In systemic administration, using (nonviral) formulated siRNA that is based in general on different types of nanoparticles, in 1 case the safety concerns led the FDA in 2008 to study termination, while more recent phase 1 studies demonstrated an encouraging level of safety profiles for humans (Xu et al. 2014; Zuckerman and Davis 2015), and most of the treatments were well tolerated (Schultheis et al. 2014; Tabernero et al. 2013; Tolcher et al. 2014; Zuckerman et al. 2014). Most of the toxicities that were reported in these trials were related to infusion reactions and cytokine release symptoms. Hepatotoxicities were often reported as a side effect of siRNA treatment in preclinical trials but significantly less observed in humans (Zuckerman and Davis 2015). Concerns regarding accumulation of nanoparticles also were related to tissue other than the liver, although in lower amounts, including kidney and spleen (Zuckerman and Davis 2015).
In this study, that is focused on local and prolonged delivery, no adverse reactions or laboratory test abnormalities were evident, confirming the safety of the delivered drug.

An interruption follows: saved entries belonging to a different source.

(* ===== verification/_CoqProject ===== *)
-Q . S2P
Prelude.v
Numeric.v
Text.v
JsArray.v
Stats.v
DataModel.v
Classifier.v
Benchmark.v
Facade.v
Monotone.v
Algorithms.v
Pipeline.v
Frontend.v
Harness.v
Legacy.v
Cli.v
FirstCli.v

In summary, based on this comprehensive toxicity study, we can conclude that siG12D-LODER is safe for use and does not lead to any local or systemic side effects.
Footnotes
Author Contributions
Authors contributed to conception or design (EZ, GM, AS, AN); data acquisition, analysis, or interpretation (YR, SR, RG, EZ, SM, GM, AS, AN); drafting the manuscript (YR, AN); and critically revising the manuscript (YR, SR, RG, EZ, SM, GM, AS, AN). All authors gave final approval and agreed to be accountable for all aspects of work in ensuring that questions relating to the accuracy or integrity of any part of the work are appropriately investigated and resolved.
Declaration of Conflicting Interests
The author(s) declared the following potential conflicts of interest with respect to the research, authorship, and/or publication of this article: Dr. Abraham Nyska served as a consultant to Silenseed Ltd.
Funding
The author(s) disclosed receipt of the following financial support for the research, authorship, and/or publication of this article: The study was funded by Silenseed Ltd.